R100 Dir. Hitoshi Matsumoto

[Drafthouse Films; 2014]

Styles: S&M gonzo comedy
Others: The Game, Audition, Secretary, Kung Fu Hustle,

You are what you love, not what loves you. —Adaptation

That quote, whimsical and inspirational as it may be, echoed throughout my head while watching Hitoshi Matsumoto’s R100, a gonzo S&M comedy that’s propelled by humiliation, beatings, and other para-sexual acts. It’s hard to say exactly what Matsumoto’s film is about, as the director engages in multiple tactics to both underline and undermine his own points. He breaks the fourth wall, he makes audiences understand the pleasures of submissiveness only to show them lead to ruin, and he provokes laughter and then pity within the same scene. The countless possible readings of this film all depend on what audiences bring in with them, but the one that resonates strongest is the freedom found through submission. Whether it’s submitting to the whims of a dominatrix, to letting a loved one go, or to the insane machinations of an unhinged filmmaker, submission offers an escape for the willing. If you are what you love, then Matsumoto is a man defined by testing boundaries while trying to say something about modern Japanese society.

Takafumi Katayama (Nao Ômori) is an ordinary salesperson at a furniture store that spends most of his time working and taking care of his son, Arashi, while his wife [spoiler alert, but you like the pain don’t you?] remains in a persistent vegetative state. He seeks out Bondage, a multi-national organization that specializes in dispatching dominatrices with a rather unusual premise. Clients sign a one-year contract, and dominatrixes will show up randomly or at an arranged meeting and mistreat the client — who must remain submissive at all times — in unique and bizarre ways. The clients are not allowed to cancel the contract mid-term and in term find new ways to be humiliated and punished that helps them reach a euphoric rush that no other experience offers.

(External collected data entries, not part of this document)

(** * WebScraperService: a shallow embedding of the scraping service

    The service (WebScraperService.js) is a thin layer over two libraries:
    an HTML query library (cheerio) and the platform's URL class.  Neither
    is part of the repository, so both enter the development through the
    interface [Platform] below; everything the service itself does
    (truthiness tests, the [||] defaults, the per-field switch, the loops
    and their early exit when something throws) is written out.

    The spec speaks of a field's "mode" and "attrName"; in the code these
    are the properties [type] and [attr] of a field object. *)

From Stdlib Require Import String Ascii ZArith.
From stdpp Require Import base option list gmap strings.

Open Scope string_scope.

(** ** JavaScript strings and truthiness *)

Module JS.

(** [ToBoolean] of a string: only the empty string is falsy. *)
Definition truthy (s : string) : bool :=
  match s with
  | EmptyString => false
  | String _ _ => true
  end.

(** [ToBoolean] of a value that is a string or [undefined]. *)
Definition truthy_opt (o : option string) : bool :=
  match o with
  | Some s => truthy s
  | None => false
  end.

(** [a || b] where both sides are a string or [undefined]. *)
Definition or (a b : option string) : option string :=
  if truthy_opt a then a else b.

(** [a || ''], with a string literal on the right. *)
Definition or_str (a : option string) (d : string) : string :=
  match a with
  | Some s => if truthy s then s else d
  | None => d
  end.

(** [a || null]. *)
Definition or_null (a : option string) : option string :=
  match a with
  | Some s => if truthy s then Some s else None
  | None => None
  end.

(** [s.startsWith(p)]. *)
Definition startsWith (s p : string) : bool := String.prefix p s.

(** A string stands for a JavaScript string by the bytes of its UTF-8
    encoding.  [trim] removes the WhiteSpace and LineTerminator code
    points of ECMAScript from both ends.  In one byte: TAB, LF, VT, FF,
    CR and SP. *)
Definition is_white (c : ascii) : bool :=
  let n := nat_of_ascii c in
  ((9 <=? n)%nat && (n <=? 13)%nat) || (n =? 32)%nat.

(** In two bytes: U+00A0, encoded C2 A0. *)
Definition is_white2 (c1 c2 : ascii) : bool :=
  (nat_of_ascii c1 =? 194)%nat && (nat_of_ascii c2 =? 160)%nat.

(** In three bytes: U+1680 (E1 9A 80), U+2000 to U+200A (E2 80 80 to
    E2 80 8A), U+2028 and U+2029 (E2 80 A8, E2 80 A9), U+202F
    (E2 80 AF), U+205F (E2 81 9F), U+3000 (E3 80 80) and U+FEFF
    (EF BB BF). *)
Definition is_white3 (c1 c2 c3 : ascii) : bool :=
  let a := nat_of_ascii c1 in
  let b := nat_of_ascii c2 in
  let c := nat_of_ascii c3 in
  ((a =? 225) && (b =? 154) && (c =? 128))%nat
  || ((a =? 226) && (b =? 128)
      && (((128 <=? c) && (c <=? 138)) || (c =? 168) || (c =? 169) || (c =? 175)))%nat
  || ((a =? 226) && (b =? 129) && (c =? 159))%nat
  || ((a =? 227) && (b =? 128) && (c =? 128))%nat
  || ((a =? 239) && (b =? 187) && (c =? 191))%nat.
(** C3: with a reducer and a side effect both registered under a name, and
    the reducer returning [v], the events of [dispatch] are, in this order:
    the state transition ([next v] and the notifications it causes) and its
    report to the adapter, then the call of the side effect, then the side
    effect's own report.  Nothing of the transition comes after the side
    effect's call and no side-effect call or side-effect report comes before
    it. *)
Theorem dispatch_transition_before_side_effect b name reducer effect p v :
  actions b !! name = Some reducer →
  sideEffects b !! name = Some effect →
  reducer (snapshot b) p = Normal v →
  let r := dispatch name p b in
  let transition :=
    Transform (snapshot b) :: Next v
    :: notifications v (observers (subject b))
    ++ reported b name (StateValue v) in
  let report :=
    match effect p with
    | Normal _ => reported b name (sideEffectRecord p)
    | Throw _ => []
    end in
  emitted r = transition ++ Effect name p :: report ∧
  snapshot (final r) = v ∧
  Next v ∈ transition ∧
  (∀ d, devtoolWrapper b = Some d → Send name (StateValue v) ∈ transition) ∧
  (∀ a q, Effect a q ∉ transition) ∧
  (∀ a q, Send a (Literal q) ∉ transition) ∧
  (∀ x, Next x ∉ report) ∧
  (∀ a x, Send a (StateValue x) ∉ report) ∧
  precedes (Next v) (Effect name p) (emitted r).
Proof.
  intros Hreducer Heffect Hv r transition report.
  destruct (dispatch_both_run b name reducer effect p v Hreducer Heffect Hv)
    as [Hemitted Hsnapshot].
  destruct (transitionEvents_no_side_effect b name v) as [Hcalls Hrecords].
  split; [done|]. split; [done|]. subst transition report. repeat split.
  - apply elem_of_cons. right. apply elem_of_cons. by left.
  - intros d Hd. do 2 (apply elem_of_cons; right).
    apply elem_of_app. right. unfold reported. rewrite Hd.
    by apply list_elem_of_singleton.
  - exact Hcalls.
  - exact Hrecords.
  - intros x. destruct (effect p); [|apply not_elem_of_nil].
    by apply not_elem_of_reported.
  - intros a x. destruct (effect p); [|apply not_elem_of_nil].
    unfold reported. destruct (devtoolWrapper b).
    + by intros ?%list_elem_of_singleton.
    + apply not_elem_of_nil.
  - subst r. rewrite Hemitted. exists [Transform (snapshot b)]. eexists. eexists.
    unfold transitionEvents. cbn [app]. reflexivity.
Qed.

(** On [watched], where "SAVE" names both a reducer and a side effect and
    the adapter is present, the four events come in the order transition,
    report, side effect, side-effect report. *)
Lemma dispatch_transition_before_side_effect_witness :
  let v := VObj 1 [("count", VNum 2)] in
  emitted (dispatch "SAVE" (VNum 2) watched)
  = [Transform (VObj 0 [("count", VNum 0)]); Next v; Notify 0 v;
     Send "SAVE" (StateValue v);
     Effect "SAVE" (VNum 2);
     Send "SAVE" (Literal [("type", VStr "sideEffect"); ("payload", VNum 2)])]
  ∧ snapshot (final (dispatch "SAVE" (VNum 2) watched)) = v.
Proof.
  intros v.
  destruct (dispatch_transition_before_side_effect watched "SAVE" increment
              beep (VNum 2) v) as (Hemitted & Hsnapshot & _);
    [reflexivity|reflexivity|reflexivity|].
  split; [exact Hemitted|exact Hsnapshot].
Defined.

(** C6, as stated, fails on the record: the adapter is handed
    [{type: 'sideEffect', payload}], and no record with a [kind] field. *)
Lemma dispatch_reports_type_not_kind :
  let evs := emitted (dispatch "SAVE" (VNum 2) watched) in
  (Effect "SAVE" (VNum 2) ∈ evs) ∧
  (Send "SAVE" (Literal [("kind", VStr "sideEffect"); ("payload", VNum 2)])
   ∉ evs) ∧
  (Send "SAVE" (Literal [("type", VStr "sideEffect"); ("payload", VNum 2)])
   ∈ evs).
Proof.
  cbv zeta.
  change (emitted (dispatch "SAVE" (VNum 2) watched))
    with [Transform (VObj 0 [("count", VNum 0)]);
          Next (VObj 1 [("count", VNum 2)]);
          Notify 0 (VObj 1 [("count", VNum 2)]);
          Send "SAVE" (StateValue (VObj 1 [("count", VNum 2)]));
          Effect "SAVE" (VNum 2);
          Send "SAVE"
            (Literal [("type", VStr "sideEffect"); ("payload", VNum 2)])].
  split; [|split].
  - do 4 (apply elem_of_cons; right). apply elem_of_cons. by left.
  - intros Hin.
    repeat (apply elem_of_cons in Hin as [Hin|Hin]; [discriminate Hin|]).
    by apply elem_of_nil in Hin.
  - do 5 (apply elem_of_cons; right). apply elem_of_cons. by left.
Qed.

(** C6, amended: when a side effect is registered under the name and the
    reducer registered under it, if any, returns normally, [dispatch] calls
    the side effect with [p], once and after everything else; if the call
    returns normally and an adapter is present, the adapter is then sent the
    name with the record [{type: 'sideEffect', payload: p}], and that is the
    last event.  No side-effect record is sent before the call. *)
Theorem dispatch_side_effect_then_report b name effect p :
  sideEffects b !! name = Some effect →
  (∀ reducer, actions b !! name = Some reducer →
              ∃ v, reducer (snapshot b) p = Normal v) →
  ∃ before,
    emitted (dispatch name p b)
    = before ++ Effect name p
      :: match effect p with
         | Normal _ =>
             reported b name
               (Literal [("type", VStr "sideEffect"); ("payload", p)])
         | Throw _ => []
         end ∧
    (∀ a q, Effect a q ∉ before) ∧
    (∀ a q, Send a (Literal q) ∉ before).
Proof.
  intros Heffect Hreturns.
  destruct (actions b !! name) as [reducer|] eqn:Hreducer.
  - destruct (Hreturns reducer eq_refl) as [v Hv].
    destruct (dispatch_both_run b name reducer effect p v Hreducer Heffect Hv)
      as [Hemitted _].
    exists (transitionEvents b name v). split; [exact Hemitted|].
    apply transitionEvents_no_side_effect.
  - exists []. rewrite dispatch_run, Hreducer, Heffect.
    cbv zeta. cbn [completion final emitted app].
    split; [by destruct (effect p)|].
    split; intros; apply not_elem_of_nil.
Qed.

Lemma dispatch_side_effect_then_report_witness :
  ∃ before,
    emitted (dispatch "SAVE" (VNum 2) watched)
    = before ++ [Effect "SAVE" (VNum 2);
                 Send "SAVE"
                   (Literal [("type", VStr "sideEffect"); ("payload", VNum 2)])]
    ∧ (∀ a q, Effect a q ∉ before) ∧ (∀ a q, Send a (Literal q) ∉ before).
Proof.
  apply (dispatch_side_effect_then_report watched "SAVE" beep (VNum 2)).
  - reflexivity.
  - intros reducer Hreducer. exists (VObj 1 [("count", VNum 2)]).
    assert (Hinc : Some reducer = Some increment)
      by (rewrite <- Hreducer; reflexivity).
    injection Hinc as ->. reflexivity.
Defined.

(** ** The registries *)

Lemma perform_keeps_registered op b name :
  (∀ reducer, actions b !! name = Some reducer →
              actions (final (perform op b)) !! name = Some reducer) ∧
  (∀ effect, sideEffects b !! name = Some effect →
             sideEffects (final (perform op b)) !! name = Some effect).
Proof.
  destruct op as [arg action|name' reducer'|name' effect'|action payload|source|id];
    cbn [perform].
  - destruct (setData_frame arg action b) as (-> & -> & _). by split.
  - rewrite registerAction_run.
    destruct (actions b !! name') eqn:Hname'; [by split|].
    cbn [final actions sideEffects withActions]. split; [|done].
    intros reducer Hreducer. rewrite lookup_insert_ne; [done|].
    intros ->. congruence.
  - rewrite registerSideEffect_run.
    destruct (sideEffects b !! name') eqn:Hname'; [by split|].
    cbn [final actions sideEffects withSideEffects]. split; [done|].
    intros effect Heffect. rewrite lookup_insert_ne; [done|].
    intros ->. congruence.
  - destruct (dispatch_frame action payload b) as (-> & -> & _). by split.
  - unfold bind. rewrite subscribe_run. by split.
  - by split.
Qed.

(** C8: through any sequence of calls — [setData], registrations (also
    failing ones), [dispatch], subscribing and unsubscribing — a name found
    in a registry is still found there afterwards, with the same function. *)
Theorem registries_never_shrink ops b name :
  (∀ reducer, actions b !! name = Some reducer →
              actions (after ops b) !! name = Some reducer) ∧
  (∀ effect, sideEffects b !! name = Some effect →
             sideEffects (after ops b) !! name = Some effect).
Proof.
  revert b. induction ops as [|op ops IH]; intros b; [by split|].
  cbn [after].
  destruct (perform_keeps_registered op b name) as [Hactions Heffects].
  destruct (IH (final (perform op b))) as [IHactions IHeffects].
  split; eauto.
Qed.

Katayama is soon exposed to all sorts of specialists, each dubbed Queen: the Queen of Voices, the Queen of Gobbling, and, in perhaps the film’s most memorable scene, the Queen of Spitting. But as he is enjoying these increasingly daring and bizarre humiliations, the Bondage club begins to encroach further and further into his everyday life in ways that make him truly uncomfortable. Thus he tries to escape only to be met with renewed resistance from these Queens of Pain. While this is all going on, the film occasionally cuts back to a review board watching the film as we are watching it, trying to figure out how to rate the movie. The director is shown as an ancient man who set out to make a film that would only make sense to people that are 100 years old. (In Japan, R-ratings are followed by the age appropriate for the people to see them, such as R15 and R18; hence the title.)

Katayama’s story isn’t one of a man who learns to assert himself (though he does that a bit, too), nor is it a put-upon man who sublimates a life of hardship into sensual ecstasy (though he does that, too). Instead it’s a man who finds the greatest happiness and joy by giving himself totally over to the whims of another, but still tries to compartmentalize that from the rest of his world. Despite the sexual and emotional fulfillment the sessions provide him, Katayama remains ashamed of his desires, and wants them far away from his family. One scene is a long tracking shot of Katayama entering his house and walking through the darkened rooms to check on his son and reflect on his day before the light switches on and it cuts over to a particular abusive Queen laughing at him and prepared to start a session.

But is our protagonist wrong to compartmentalize? Once Arashi is strung up and gagged, the audience isn’t sure exactly what side we should be on or how to react. Much of the film has comic sequences, and the fourth-wall breaking ratings board voices the befuddlement, but then there are troubling moments that simply occur without commentary on or indication of their emotional intent. It’s hard to figure out just what Matsumoto is saying; that’s the intent. Though none are especially transgressive for anyone with an Internet connection and any knowledge of the kink scene, these encounters are presented as outlets for Katayama, for comedy, and for learning new levels of what one is willing to submit to.

We post “similar films” along with these reviews, but those named above aren’t really like R100. Matsumoto has created a unique work that defies genre, expectation, and various levels of taste. But in doing so, he’s made a brash new film that asks audiences to simply submit to the experience, to see the possibilities in life and the ways we each submit to various indignities throughout it. There’s beauty in our humiliations, things to be gained from our defeats, and joy from giving up entirely. Perhaps that is what can be learned from a century of living, or from a few intense BDSM sessions. Instead of bracing and trying to define what’s happening, perhaps we take the beating and find pleasure. Or maybe the film is just an excuse to watch a heavyset girl in bondage gear dance while spitting food onto a dude trussed up like a steer at a rodeo. Hard to say, really.